Tujuan yang pertama dan utama dari Islam ialah untuk memelihara kebebasan individu dan untuk membatasinya ke dalam tingkatan yang hanya sesuai dengan nilai-nilai kemanusiaan.[12] Alasan kenapa Islam sangat menjunjung tinggi kebebasan individu, karena Islam menganggap seseorang harus bertanggung jawab secara individu kepada Allah. Pertanggungjawaban ini tidak secara kolektif, tetapi setiap individu bertanggung jawab terhadap perbuatannya. Oleh karena itu, Islam menentukan peraturan ekonomi yang menghasilkan kebebasan secara maksimal terhadap kegiatan ekonomi kepada setiap individu, dan mengikat mereka yang hanya kepada batasan-batasan yang sekiranya penting untuk menjaga mereka tetap pada jalur yang ditentukan. Tujuan semua ini adalah menyediakan kebebasan kepada setiap individu dan mencegah munculnya sistem tirani yang bisa mematikan perkembangan manusia.

  1. Keselarasan dalam Perkembangan Moral dan Materi

Yang kedua, perkembangan moral manusia adalah kepentingan dasar bagi Islam. Jadi penting bagi individu di dalam masyarakat untuk memiliki kesempatan mempraktekkan kebaikan secara sengaja. Maka kedermawanan, kemurahan hati, dan kebaikan lainnya menjadi suatu yang hidup dalam masyarakat. Karena itulah Islam tidak bersandar seluruhnya kepada hukum untuk menegakkan keadilan sosial, tetapi memberikan otoritas utama kepada pembentukan moral manusia seperti iman, taqwa, pendidikan, dan lain-lainnya. [13]

  1. Kerjasama Keserasian, dan Penegakan Keadilan

Yang ketiga, Islam menjunjung tinggi persatuan manusia dan persaudaraan serta menentang perselisihan dan konflik. Maka dari itu Islam tidak membagi masyarakat ke dalam kelas sosial. Jika menengok kepada analisis terhadap peradaban manusia akan kelas sosial terbagi menjadi dua; yang pertama kelas yang dibuat-buat dan tercipta secara tidak adil yang dipaksakan oleh sistem ekonomi, politik dan sosial yang jahat seperti Brahmana, Feodal, Kapitalis.[14] Adapun Islam tidak menciptakan kelas seperti itu dan bahkan membasminya. Yang kedua, kelas yang tercipta secara alami, karena adanya rasa hormat menghormati dan perbedaan kemampuan dan kondisi dari masyarakatnya.

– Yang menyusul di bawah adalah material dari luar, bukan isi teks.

(** * PyNBT: a shallow embedding of [opennbt/nbt.py]

    The module reads and writes Named Binary Tag documents through
    Python 2's [struct] module.  The development below follows the source
    top-down:

    - Python byte strings, exceptions and the reader closure [rd];
    - the part of [struct] the module relies on ([calcsize], [pack],
      [unpack] for the codes [b h i q f d s], standard sizes, no padding);
    - the tag classes, [BaseTag.read], the [write] methods, the
      constructors of [TAG_List] and [TAG_Compound], and [NBTFile];
    - tag objects, for the assignments to [item.name] that reach every
      place an object is stored in;
    - the properties of the codec. *)

From Stdlib Require Import ZArith Ascii String.
From stdpp Require Import gmap strings list fin_maps.

Local Open Scope Z_scope.

(** ** Python values *)

(** A Python 2 [str] is a sequence of 8-bit characters. *)
Definition pystr := list ascii.

(** String literals of the examples. *)
Definition b (s : string) : pystr := list_ascii_of_string s.

Definition Z_of_ascii (a : ascii) : Z := Z.of_N (N_of_ascii a).
Definition ascii_of_Z (z : Z) : ascii := ascii_of_N (Z.to_N z).

(** The exceptions the module can raise, under their Python names.
    [struct_error] is [struct.error]. *)
Inductive exn : Type :=
| struct_error
| IOError
| IndexError
| AttributeError
| TypeError
| ValueError
| OverflowError
| NotImplementedError.

(** Outcome of a call: a value, an exception, or [OutOfFuel] when the
    recursion budget of the model is used up (never an outcome of the
    program itself). *)
Inductive result (A : Type) : Type :=
| Ok (a : A)
| Raise (e : exn)
| OutOfFuel.
Arguments Ok {A} a.
Arguments Raise {A} e.
Arguments OutOfFuel {A}.

Definition rbind {A B} (m : result A) (k : A -> result B) : result B :=
  match m with
  | Ok a => k a
  | Raise e => Raise e
  | OutOfFuel => OutOfFuel
  end.
(** Extraction degrades gracefully: after a status other than 200 or an
    exception of the request, the result is that of the local extraction,
    which is a normalised string. *)
Lemma extract_fallback_normalized env pdf_file key log :
  secrets env (py "RAPIDAPI_KEY") = Ok key →
  (∃ resp, post env (ocr_request key pdf_file) = Ok resp
           ∧ status_code resp ≠ 200%Z)
  ∨ (∃ e, post env (ocr_request key pdf_file) = Raise e) →
  ∃ text log',
    extract_text_from_pdf env pdf_file log = (Ok text, log')
    ∧ normalize text = text.
Proof.
  intros Hk Hcase.
  assert (∀ log0, ∃ text log',
             fallback_extract_text env pdf_file log0 = (Ok text, log')
             ∧ normalize text = text) as Hf.
  { intros log0. destruct (local_text env pdf_file) as [t|e] eqn:Hl.
    - unfold local_text in Hl.
      destruct (pdf_reader env pdf_file) as [pages|] eqn:Hr; [|done].
      exists (normalize_fallback t), log0. split.
      + by apply fallback_parsed with pages.
      + rewrite normalize_fallback_eq. apply normalize_normalize.
    - exists [], (log0 ++ [Error (py "Error in text extraction: " ++ exn_str e)]).
      split; [by apply fallback_parse_error_eq|reflexivity]. }
  destruct Hcase as [(resp & Hp & Hs)|(e & Hp)].
  - rewrite (extract_status_fallback env pdf_file key resp log) by assumption.
    apply Hf.
  - rewrite (extract_exception_fallback env pdf_file key e log) by assumption.
    apply Hf.
Qed.
(** ** Further properties on concrete descriptors *)

(** A checksummed descriptor expands the same whether or not the checksum
    is required. *)
Lemma expand_checksum_not_required_witness :
  exists r,
    expand (Examples.request Examples.pkh_checksummed None (Some true)) = Ok r
    /\ expand (Examples.request Examples.pkh_checksummed None None) = Ok r
    /\ expand (Examples.request Examples.pkh_checksummed None (Some false))
       = Ok r.
Proof.
  destruct (expand (Examples.request Examples.pkh_checksummed None
                      (Some true))) as [r|e] eqn:E.
  2: { exfalso. known E. }
  exists r. split; [reflexivity|]. split.
  - exact (expand_checksum_not_required _ r None E eq_refl).
  - exact (expand_checksum_not_required _ r (Some false) E eq_refl).
Defined.

(** The key of the scenarios under [pkh], with and without its checksum. *)
Lemma expand_checksum_round_trip_witness :
  value_of (expand (Examples.request Examples.pkh_checksummed None (Some true)))
  = value_of (expand (Examples.request Examples.pkh_body None (Some false)))
  /\ value_of (expand (Examples.request Examples.pkh_body None (Some false)))
     <> None.
Proof.
  split.
  - apply (expand_checksum_round_trip
             (Examples.request EmptyString None (Some true))
             Examples.pkh_body "#8fhd9pwu");
      [discriminate|vm_compute; reflexivity..].
  - vm_compute. discriminate.
Defined.

(** Index 7 on the checksummed ranged descriptor: ranged, with nothing left
    to substitute. *)
Lemma expand_isRanged_witness :
  exists r,
    expand (Examples.request Examples.ranged_checksummed (Some (Int 7)) None)
    = Ok r
    /\ isRanged r = true
    /\ has_wildcard (canonicalExpression r) = false.
Proof.
  destruct (expand (Examples.request Examples.ranged_checksummed
                      (Some (Int 7)) None)) as [r|e] eqn:E.
  2: { exfalso. known E. }
  exists r. split; [reflexivity|].
  destruct (expand_isRanged _ _ E) as (_ & _ & Hidx).
  apply Hidx. discriminate.
Defined.

(** The key of the scenarios under [pkh]. *)
Lemma expand_key_shell_witness :
  exists r pKE,
    expand (Examples.request Examples.pkh_body None None) = Ok r
    /\ canonicalExpression r = "pkh(" ++ Examples.pubkey_hex ++ ")"
    /\ expansionMap r = Some [("@0", pKE)]
    /\ expandedExpression r = Some "pkh(@0)"
    /\ isSegwit r = Some false.
Proof.
  destruct (expand (Examples.request Examples.pkh_body None None))
    as [r|e] eqn:E.
  2: { exfalso. known E. }
  assert (Hs : shell_of (canonicalExpression r) = Some Pkh).
  { known E. vm_compute. reflexivity. }
  destruct (expand_key_shell _ r Pkh "pkh(" ")" "pkh(@0)" false E Hs eq_refl)
    as (key & pKE & Hre & _ & Hc & _ & Hmap & Hee & Hseg & _).
  exists r, pKE. split; [reflexivity|].
  split; [|split; [exact Hmap|split; [exact Hee|exact Hseg]]].
  rewrite Hc. f_equal. f_equal.
  known E. vm_compute in Hre. injection Hre as <-. reflexivity.
Defined.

Untuk kelas yang seperti ini Islam tidak menghapusnya secara paksa, atau mengubahnya menjadi keras dan membuatnya saling memusuhi. Akan tetapi Islam mendukungnya dan mengharapkan nantinya akan ada kerjasama di antara individu untuk menciptakan kesempatan yang sama dalam hidup dan bersaing secara sehat. Jadi Islam mengharapkan akan terjadinya kerjasama, keserasian, dan adanya penegakan hukum melalui dasar dan batasan yang diberikan.[15]

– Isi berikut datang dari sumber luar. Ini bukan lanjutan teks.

(** [open] on a miss, call by call. *)
Lemma FDCache_open_miss path oflags head (m : Machine W) :
  find path oflags head = None ->
  FDCache_open path oflags head m =
    (let (fd, w1) := posix_open path oflags (world m) in
     let m1 := after_call m w1 (EvOpen path oflags fd) in
     if fd <? 0 then ((fd, head), m1)
     else
       let (allocated, w2) := heap_new w1 in
       if allocated then
         let (cloned, w3) := heap_strdup path w2 in
         if cloned then
           ((fd, mkItem (clock m) fd oflags (Some path) :: head), with_world m1 w3)
         else ((fd, head), with_world m1 w3)
       else ((fd, head), with_world m1 w2)).
Proof.
  intros E. unfold FDCache_open. rewrite E. unfold add, acessed. run_monad.
  destruct (posix_open path oflags (world m)) as [fd w1]. simpl.
  destruct (fd <? 0); [reflexivity|]. simpl.
  destruct (heap_new w1) as [[|] w2]; simpl.
  - rewrite app_nil_r. destruct (heap_strdup path w2) as [[|] w3]; simpl;
      rewrite app_nil_r; reflexivity.
  - rewrite app_nil_r. reflexivity.
Qed.

(** [close] of a descriptor that is not cached. *)
Lemma FDCache_close_missing fd done head (m : Machine W) :
  find_fd fd head = None ->
  FDCache_close fd done head m =
    (let (r, w') := posix_close fd (world m) in
     ((r, head), after_call m w' (EvClose fd r))).
Proof.
  intros E. unfold FDCache_close. rewrite E. run_monad.
  destruct (posix_close fd (world m)). reflexivity.
Qed.

Lemma unique_keys_at_ptr f head i x :
  nth_error head i = Some x -> key (f x) = key x ->
  unique_keys head -> unique_keys (at_ptr i f head).
Proof.
  intros Hn Hk Hu. unfold unique_keys.
  rewrite (at_ptr_map key f head i Hn Hk). assumption.
Qed.

Lemma unique_keys_removeExpired head (m : Machine W) :
  unique_keys head -> unique_keys (fst (removeExpired head m)).
Proof.
  intros Hu. rewrite removeExpired_run. simpl.
  apply NoDup_map_filter. assumption.
Qed.

Lemma unique_keys_open path oflags head (m : Machine W) :
  unique_keys head -> unique_keys (snd (fst (FDCache_open path oflags head m))).
Proof.
  intros Hu. destruct (find path oflags head) as [[i x]|] eqn:E.
  - rewrite (FDCache_open_hit _ _ _ m E). simpl.
    apply find_Some in E as [Hn _].
    eapply unique_keys_at_ptr; eauto.
  - rewrite (FDCache_open_miss _ _ _ m E).
    destruct (posix_open path oflags (world m)) as [fd w1].
    destruct (fd <? 0); [assumption|].
    destruct (heap_new w1) as [[|] w2]; [|assumption].
    destruct (heap_strdup path w2) as [[|] w3]; [|assumption].
    simpl. unfold unique_keys. simpl. constructor; [|assumption].
    intros Hin. apply in_map_iff in Hin as (y & Hy & Hin).
    simpl in Hy. apply (proj2 (equals_key y path oflags)) in Hy.
    rewrite (proj1 (find_None path oflags head) E y Hin) in Hy. discriminate.
Qed.

Lemma unique_keys_close fd done head (m : Machine W) :
  unique_keys head -> unique_keys (snd (fst (FDCache_close fd done head m))).
Proof.
  intros Hu. destruct (find_fd fd head) as [[i x]|] eqn:E.
  - rewrite (FDCache_close_found _ done _ m E). simpl.
    apply unique_keys_removeExpired.
    destruct done; [|assumption].
    apply find_fd_Some in E as [Hn _].
    eapply unique_keys_at_ptr; eauto.
  - rewrite (FDCache_close_missing _ done _ m E).
    destruct (posix_close fd (world m)). assumption.
Qed.

Lemma unique_keys_step o head (m : Machine W) :
  unique_keys head -> unique_keys (fst (step o head m)).
Proof.
  intros Hu. destruct o as [path oflags|fd done| |t|f]; simpl; try assumption.
  - unfold bind.
    pose proof (unique_keys_open path oflags m Hu) as Hopen.
    destruct (FDCache_open path oflags head m) as [[fd h] m']. assumption.
  - unfold bind.
    pose proof (unique_keys_close fd done m Hu) as Hclose.
    destruct (FDCache_close fd done head m) as [[r h] m']. assumption.
  - apply unique_keys_removeExpired. assumption.
Qed.

Lemma unique_keys_run ops head (m : Machine W) :
  unique_keys head -> unique_keys (fst (run ops head m)).
Proof.
  revert head m. induction ops as [|o ops IH]; simpl; intros head m Hu.
  - assumption.
  - unfold bind. pose proof (unique_keys_step o m Hu) as Hs.
    destruct (step o head m) as [h m']. apply IH. assumption.
Qed.

(** C1.  Starting from the empty list of the constructor, after any history
    of [open], [close] and timer events, interleaved with any moves of the
    clock and changes of the world, the list holds at most one item that
    equals a given (path, open mode). *)
Theorem at_most_one_entry_per_key (ops : list Op) (m : Machine W)
    (path : string) (oflags : Z) :
  (entries_for path oflags (fst (run ops [] m)) <= 1)%nat.
Proof.
  apply unique_keys_entries, unique_keys_run. constructor.
Qed.

End OpenCloseFacts.

Section AcquireReleaseFacts.

Context {W : Type} `{Posix W}.

(** What a miss does at the system boundary, whatever the allocator says:
    one [open], whose result is returned. *)
Lemma FDCache_open_miss_calls_open path oflags head (m : Machine W) fd w1 :
  find path oflags head = None ->
  posix_open path oflags (world m) = (fd, w1) ->
  fst (fst (FDCache_open path oflags head m)) = fd
  /\ trace (snd (FDCache_open path oflags head m)) = trace m ++ [EvOpen path oflags fd].
Proof.
  intros E Ho. rewrite (FDCache_open_miss _ _ _ m E), Ho.
  destruct (fd <? 0); [split; reflexivity|].
  destruct (heap_new w1) as [[|] w2]; [|split; reflexivity].
  destruct (heap_strdup path w2) as [[|] w3]; split; reflexivity.
Qed.

Lemma find_cached path oflags head :
  cached path oflags head -> exists i x, find path oflags head = Some (i, x).
Proof.
  unfold cached. destruct (find path oflags head) as [[i x]|]; [eauto|].
  intros Hc. contradiction Hc. reflexivity.
Qed.

Lemma equals_set_access t x path oflags :
  equals (set_access t x) path oflags = equals x path oflags.
Proof. reflexivity. Qed.

Lemma key_has_fd_at_ptr path oflags fd f head i x :
  nth_error head i = Some x ->
  equals (f x) path oflags = equals x path oflags -> fd_ (f x) = fd_ x ->
  key_has_fd path oflags fd head -> key_has_fd path oflags fd (at_ptr i f head).
Proof.
  intros Hn He Hf Hk y Hy Ey.
  apply at_ptr_In in Hy as [Hy|(x0 & Hn0 & ->)].
  - apply Hk; assumption.
  - rewrite Hn in Hn0. injection Hn0 as <-.
    rewrite Hf. apply Hk; [eapply nth_error_In; eassumption | congruence].
Qed.

Lemma key_has_fd_removeExpired path oflags fd head (m : Machine W) :
  key_has_fd path oflags fd head ->
  key_has_fd path oflags fd (fst (removeExpired head m)).
Proof.
  intros Hk y Hy Ey. rewrite removeExpired_run in Hy. simpl in Hy.
  apply filter_In in Hy as [Hy _]. apply Hk; assumption.
Qed.

(** An operation other than [open] of the key creates no item for the key. *)
Lemma key_has_fd_step path oflags fd o head (m : Machine W) :
  opens path oflags o = false ->
  key_has_fd path oflags fd head ->
  key_has_fd path oflags fd (fst (step o head m)).
Proof.
  intros Ho Hk. destruct o as [p f|d done| |t|g]; simpl; try assumption.
  - unfold bind. destruct (find p f head) as [[i x]|] eqn:E.
    + rewrite (FDCache_open_hit _ _ _ m E). simpl.
      apply find_Some in E as [Hn _].
      eapply key_has_fd_at_ptr; eauto.
    + rewrite (FDCache_open_miss _ _ _ m E).
      destruct (posix_open p f (world m)) as [r w1].
      destruct (r <? 0); [assumption|].
      destruct (heap_new w1) as [[|] w2]; [|assumption].
      destruct (heap_strdup p w2) as [[|] w3]; [|assumption].
      simpl. intros y [<-|Hy] Ey; [|apply Hk; assumption].
      exfalso. unfold equals in Ey. simpl in Ey, Ho.
      apply andb_true_iff in Ey as [Ef Ep].
      apply Z.eqb_eq in Ef. apply String.eqb_eq in Ep. subst.
      rewrite String.eqb_refl, Z.eqb_refl in Ho. discriminate.
  - unfold bind. destruct (find_fd d head) as [[i x]|] eqn:E.
    + rewrite (FDCache_close_found _ done _ m E). simpl.
      apply key_has_fd_removeExpired.
      destruct done; [|assumption].
      apply find_fd_Some in E as [Hn _].
      eapply key_has_fd_at_ptr; eauto.
    + rewrite (FDCache_close_missing _ done _ m E).
      destruct (posix_close d (world m)). assumption.
  - apply key_has_fd_removeExpired. assumption.
Qed.

Lemma key_has_fd_run path oflags fd ops head (m : Machine W) :
  forallb (fun o => negb (opens path oflags o)) ops = true ->
  key_has_fd path oflags fd head ->
  key_has_fd path oflags fd (fst (run ops head m)).
Proof.
  revert head m. induction ops as [|o ops IH]; simpl; intros head m Hops Hk.
  - assumption.
  - apply andb_true_iff in Hops as [Ho Hops]. apply negb_true_iff in Ho.
    unfold bind. pose proof (key_has_fd_step o m Ho Hk) as Hs.
    destruct (step o head m) as [h m']. apply IH; assumption.
Qed.

(** After an [open] that left an item for its key, every item of the key
    carries the descriptor that [open] returned. *)
Lemma key_has_fd_open path oflags head (m : Machine W) :
  unique_keys head ->
  cached path oflags (snd (fst (FDCache_open path oflags head m))) ->
  key_has_fd path oflags (fst (fst (FDCache_open path oflags head m)))
    (snd (fst (FDCache_open path oflags head m))).
Proof.
  intros Hu Hc. pose proof (unique_keys_open path oflags m Hu) as Hu'.
  destruct (find path oflags head) as [[i x]|] eqn:E.
  - rewrite (FDCache_open_hit _ _ _ m E) in *. simpl in *.
    apply find_Some in E as [Hn Ex].
    pose proof (at_ptr_nth (fun _ => set_access (clock m) x) _ _ Hn) as Hn'.
    intros y Hy Ey.
    assert (y = set_access (clock m) x) as ->; [|reflexivity].
    eapply (NoDup_map_eq key); [exact Hu' | exact Hy | |].
    + eapply nth_error_In; eassumption.
    + apply equals_key in Ey. rewrite Ey. symmetry.
      apply equals_key. assumption.
  - rewrite (FDCache_open_miss _ _ _ m E) in *.
    destruct (posix_open path oflags (world m)) as [r w1].
    destruct (r <? 0); [contradiction Hc; assumption|].
    destruct (heap_new w1) as [[|] w2]; [|contradiction Hc; assumption].
    destruct (heap_strdup path w2) as [[|] w3]; [|contradiction Hc; assumption].
    simpl in *. intros y [<-|Hy] Ey; [reflexivity|].
    rewrite (proj1 (find_None path oflags head) E y Hy) in Ey. discriminate.
Qed.

End AcquireReleaseFacts.

Section AcquireRelease.

Context {W : Type} `{Posix W}.

(** C8.  [close] of a descriptor that no item carries calls
    [FDCacheBase::close] on it, returns what that call returned, and leaves
    the list as it was: no item is marked and no sweep runs. *)
Theorem release_uncached_closes_directly (fd : Z) (done : bool)
    (head : list FDCacheItem) (m : Machine W) :
  ~ In fd (map fd_ head) ->
  FDCache_close fd done head m =
    (let (r, w') := posix_close fd (world m) in
     ((r, head), after_call m w' (EvClose fd r))).
Proof.
  intros Hn. apply FDCache_close_missing, find_fd_None. assumption.
Qed.

(** C5.  On a miss where [open] succeeds but either [new] fails or [new]
    succeeds and [strdup] fails, [FDCache::open] returns the descriptor that
    the system call produced, which is not negative, and the list is the one
    it started with, so it still has no item for the key; the only file call
    made is that [open]. *)
Theorem open_allocation_failure_returns_uncached (path : string) (oflags : Z)
    (head : list FDCacheItem) (m : Machine W) (fd : Z) (w1 : W) :
  find path oflags head = None ->
  posix_open path oflags (world m) = (fd, w1) ->
  0 <= fd ->
  fst (heap_new w1) = false \/
  (fst (heap_new w1) = true /\ fst (heap_strdup path (snd (heap_new w1))) = false) ->
  let r := FDCache_open path oflags head m in
  fst (fst r) = fd
  /\ 0 <= fst (fst r)
  /\ snd (fst r) = head
  /\ find path oflags (snd (fst r)) = None
  /\ trace (snd r) = trace m ++ [EvOpen path oflags fd].
Proof.
  intros E Ho Hfd Halloc r. subst r.
  rewrite (FDCache_open_miss _ _ _ m E), Ho.
  destruct (fd <? 0) eqn:Eneg; [apply Z.ltb_lt in Eneg; lia|].
  destruct (heap_new w1) as [a w2]. simpl in Halloc.
  destruct a.
  - destruct Halloc as [Hf|[_ Hs]]; [discriminate|].
    destruct (heap_strdup path w2) as [c w3]. simpl in Hs. subst c.
    simpl. auto.
  - simpl. auto.
Qed.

Jadi, menurut al-Maududi tujuan dalam ekonomi Islam adalah untuk memelihara kebebasan individu dan membatasinya ke dalam tingkatan yang hanya sesuai dengan nilai-nilai kemanusiaan berdasarkan al-Qur’an dan Sunnah. Karena itulah Islam tidak bersandar seluruhnya kepada hukum untuk menegakkan keadilan sosial tetapi memberikan otoritas utama kepada pembentukan moral manusia seperti iman, taqwa, pendidikan, dan lain-lainnya sehingga persatuan manusia dan persaudaraan pun tercipta.

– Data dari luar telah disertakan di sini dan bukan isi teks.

(* ===== verification/Prelude.v ===== *)
(** * srtmp, an RTMP server and client in Go: verification

    srtmp accepts publishers and players over RTMP, repackages audio and video into FLV
    tags and MPEG-TS segments, and can itself publish and play.  This development models
    everything between the bytes of a connection and the messages, commands, values and
    frames they carry, and the server above it: streams with their goroutines, the handler
    that joins publishers and players, the client library and the relays.  All names of
    files are those under src/; a definition keeps the name of the function it models, with
    the receiver in front where two receivers share a method (RtmpConn_Write, fc_Write,
    cc_Write).

    ** How Go code is modelled

    Prelude.v has the conventions.  An integer is a [Z] in the range of its type and every
    conversion that can wrap is written out ([u8], [u32], [i64], ...).  A byte slice is a list
    of [Z]; where two parts of the program share a buffer (the data of a chunk stream, the
    pool) it is a reference into a heap of arrays instead.  A call returns a [res]: a value,
    an error, a panic of a given kind, or [OutOfFuel]; a method with state is a function
    [go S A := S → res A * S], so the state after an error or a panic is part of the
    result.  Indexing and slicing panic exactly where Go's do.  Loops whose length the input
    decides take fuel; each theorem on such a loop shows that the fuel given by the model is
    enough, so [OutOfFuel] never occurs: RtmpConn.Read gets one unit for each byte still to
    come, DecodeBatch and the AMF decoders one for each byte of the input, Mux one for each
    byte to send, writeChunk one for each chunk, the loops of both ends, of stream readers
    and of a playing client one for each byte that is left to read, and Start three, one for
    each command.

    Goroutines are steps.  A stream is a [World] and every turn of a loop in it, of the
    stream, of its reader, of each writer, is an [event] that [exec] runs if it is enabled;
    the scheduler is any sequence of events ([reaches]), so a theorem about reachable states
    holds for every interleaving of turns.  A turn is atomic: within it a goroutine is not
    interrupted, which is right for what goes through channels, and leaves out data races on
    plain fields.  Two calls where that matters, StreamWriter.Close and the wait group of the
    loop, are taken statement by statement in Races.v: alone they do what their turns do,
    and when they overlap they can panic.  What is proved of streams is so about turns that
    do not overlap.  Clocks are arguments of the steps.

    ** The parts

    - Utilities.  Pio.v: utils/reader.go and utils/writer.go, fixed-width integers in byte
      slices.  Utils.v: utils/queue.go and utils/pool.go.  GoIO.v: what the code uses of
      Go's io and bufio (a writer as a class [IoWriter] with the laws [LawfulWriter], with
      instances for a buffer and for a bufio.Writer over a connection that fails).
      Crypto.v: SHA-256 and HMAC, executable, with the published test vectors.
    - Connection.  ReadWriter.v: protocol/core/read_writer.go, the buffered connection with
      its sticky errors.  Chunk.v: chunk_stream.go, one chunk of a message read and written.
      Conn.v: rtmp_conn.go, messages from interleaved chunks, control messages and
      acknowledgements.  ConnSafe.v: the behaviour of Read on any input.  Safe.v: what it
      means, for any state that holds a connection, that code is safe on any input, a class
      with rules that put such code together.  Handshake.v: handshake.go, both sides.
    - Values.  Amf.v, Amf0.v, Amf3.v: protocol/amf, the dynamic values, both encoders and
      decoders, batches, and the frame around metadata.
    - Commands.  Forward.v: forward_conn.go, the server's side of a connection from connect
      to publish or play.  ConnClient.v: conn_client.go, the client's side.  Exchange.v and
      Commands.v hold what the proofs of both need: whole messages that cross a connection,
      and commands that are such messages.  Dialogue.v puts both sides together.
      Messages.v: messages of media and what they look like on the wire.
    - Client.  Client.v: client.go, a client that publishes or plays.  ClientSafe.v: a
      player with any input; PublisherSafe.v: a publisher with any packets.
    - Server.  StreamRW.v: protocol/stream_rw.go, the reader of a publisher and the writer
      of a player.  Stream.v: protocol/stream.go, a stream and its goroutines, with the
      invariant of its states; StreamLife.v: what follows from it.  Hub.v: the abstract
      specification of a stream, a hub without channels and goroutines, and the refinement.
      Races.v: the calls of stream.go and stream_rw.go that are not safe when they overlap.
      StreamHandler.v: protocol/stream_handler.go, streams by key.  Relay.v: the way of a packet through
      publisher, stream and player.  Server.v: server.go and the entry points of api.go.
      ServerSafe.v: connections with any input.  System.v: two clients and a server
      together.  Relays.v: protocol/rtmprelay.go, protocol/staticrelay.go and configure/liveconfig.go.
      Settings.v: setting.go, logger and NewAPI.
    - Media.  Av.v: av/av.go and av/rwbase.go.  H264.v, Media.v: media/h264/parser.go,
      media/aac/parser.go, media/mp3/parser.go and media/coder_parser.go.  Flv.v:
      container/flv/tag.go and demuxer.go.  Ts.v: container/ts.  Cache.v: protocol/cache.

    A connection reads through ReadWriter; RtmpConn.Read asks Chunk for one chunk after the
    other and keeps partial messages by chunk stream; the two ends decode command messages
    with Amf0 and answer through RtmpConn.Write.  The server takes a connection through
    Handshake and Forward and hands it to a stream of StreamHandler; the stream's loop takes
    packets from a StreamReader, keeps the Cache and gives them to StreamWriters, whose
    goroutines write them to players.  The client packs units into Flv tags and messages,
    and takes them apart again with H264 when it plays; Ts packs them for segments.

    ** What is proved

    - Connections: a session of messages written by one end is read back in order at the
      other across changes of the chunk size, if the messages have no extended time stamps
      ([Conn.session_roundtrip]); chunks of several
      messages interleaved in any way are reassembled as an abstract demultiplexer says, a
      refinement ([Conn.interleaved_chunks]); on any input Read ends, and its panics are
      the three kinds listed ([ConnSafe.Read_total]); reads, and writes of
      messages as they should be, leave a connection well formed ([ConnSafe.conn_stays_wf]).
    - The handshake answers as the protocol asks and never panics
      ([Handshake.server_handshake], [Handshake.handshake_total]).
    - The dialogue: a client and a server that run on each other's bytes both finish and
      agree ([Dialogue.dialogue]).
    - The server: no two live streams have the same key; a publisher starts the stream of its key
      and a player of it reaches it there ([StreamHandler.connections_meet],
      [Server.client_is_handled]); a player that comes first and a publisher that comes
      second, of which a comment in server.go says something else, are proved apart
      ([StreamHandler.player_makes_stream], [StreamHandler.publisher_joins_stream]); on any input the
      goroutine of a connection ends, and its panics are of three kinds
      ([ServerSafe.handleConn_total]); every run of a stream, with whatever interleaving of
      its goroutines, is a run of the hub ([Hub.stream_is_hub]), and a player whose queue has
      room is given everything ([Hub.player_gets_all]); with or without room, in every
      reachable state a player has been given the headers and then packets in order, beginning with a
      key frame ([StreamLife.player_gets]); the only panic of the loop of a stream
      whose turns do not overlap ([StreamLife.stream_panics]); what the loop does with a packet, at a tick and at its end
      ([StreamLife.packet_forwarded], [StreamLife.tick_prunes], [StreamLife.stream_ends]); reading a publisher and watching a player end on every input, the former without a panic
      ([StreamRW.sr_Read_total], [StreamRW.sw_Check_total]).
    - The player: opening it and playing end on any input, with the connection closed and
      the callback called once ([ClientSafe.player_total]).  The publisher: a call of
      SendPacket ends on any packet, with the packet sent, dropped as a picture that comes
      before any parameter sets, or refused, or it panics on a start code at the end of a
      picture ([PublisherSafe.publisher_total]).
    - The way of a picture: what a client publishes a client plays, directly
      ([Client.published_is_played]) and through a stream of the server, across three chunk
      sizes ([Relay.end_to_end]).  The whole system, from four new ends of two connections:
      handshakes, commands, the meeting in a stream, the relaying and the playing, each end
      reading exactly what the other one sends ([System.session_works]).
    - Relays: none can be started, for want of a logger ([Relays.relays_never_start]); what
      they would do with one is modelled all the same.
    - Values: round trips of AMF0 and of batches, and of AMF3 up to a normal form, termination of all decoders on
      all inputs, the frame around metadata.
    - Media: the path of a picture and of an audio frame from publisher to player, the
      conversion to start codes and back, sequence headers, ADTS headers; the TS muxer
      against a parser of packets and PES headers, program tables and their CRC against
      the bitwise definition.
    - Caches and utilities: what a new player is sent, the bounded queue, the pool that
      never hands out a byte twice, fixed-width integers.

    Every property with hypotheses has a witness next to it.  Small examples marked as such
    record where the code does what it does not mean to.

    ** What is not modelled

    Printing of log messages and identifiers of streams, which are only logged.  The files
    hls/*.go, httpflv/*.go, httpopera/*.go, container/flv/muxer.go and
    protocol/cache/special.go consist of comments only: there is no code in them to model.
    The programs under example/ call the API with files of their author's machine and print.  Closing a connection has no effect
    on what the model can still read from it: the theorems on readers hold for every input,
    so also for one that is cut off.  Mutexes have no counterpart where the code under them
    is one step.  Code outside the repository is a parameter where the program calls it:
    the URL parser, the name service, dialling and listening, certificates, reading a file
    and its JSON, random bytes, and the order in which Go iterates over a map. *)
From Stdlib Require Export ZArith Lia.
From stdpp Require Export base list list_numbers numbers option strings gmap.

  1. 2.Prinsip-prinsip Dasar
  2. Kepemilikan Pribadi dan Batasannya (Private Property and Its Limits).

Ajaran Islam mengakui hak manusia untuk mencari penghidupan di atas bumi Allah ini sesuai dengan kesanggupan, kecakapan, dan bakat yang dimilikinya. Akan tetapi, Islam tidak memberikan hak kepada manusia untuk mencari penghidupan dengan cara-cara yang akan menyebabkan timbulnya kekacauan dalam memperoleh harta kekayaan.[16] Ajaran Islam menegakkan perbedaan antara “halal” (yang sah) dan “haram” (tidak sah) dalam menilai berbagai cara yang merugikan dan merusakkan moral. Untuk keperluan ini, Islam menetapkan dengan jelas cara-cara yang dianggap merugikan moral.

Ajaran Islam menetapkan dengan teliti dan menyatakan haram semua cara perdagangan yang sifatnya dapat menyebabkan silang sengketa dalam hal keuntungan dan kerugian didasarkan semata-mata atas adu nasib atau kebetulan belaka, atau hak masing-masing pihak yang bersangkutan tidak dinyatakan dengan tegas. [17]

Apabila dipelajari hukum Islam dengan teliti mengenai perdagangan dan perindustrian, akan kita dapati bahwa cara-cara yang digunakan orang untuk menjadi milyuner dan multi milyuner dalam zaman modern ini kebanyakan adalah cara-cara yang dalam Islam mendapat pembatasan hukum yang sangat keras seperti praktek riba’ yang banyak menyengsarakan manusia. Apabila perdagangan dijalankan dalam batas-batas yang ditentukan agama Islam ini, tidak akan banyak kemungkinannya seseorang mengumpulkan dan menumpukkan kekayaan yang berlebih-lebihan.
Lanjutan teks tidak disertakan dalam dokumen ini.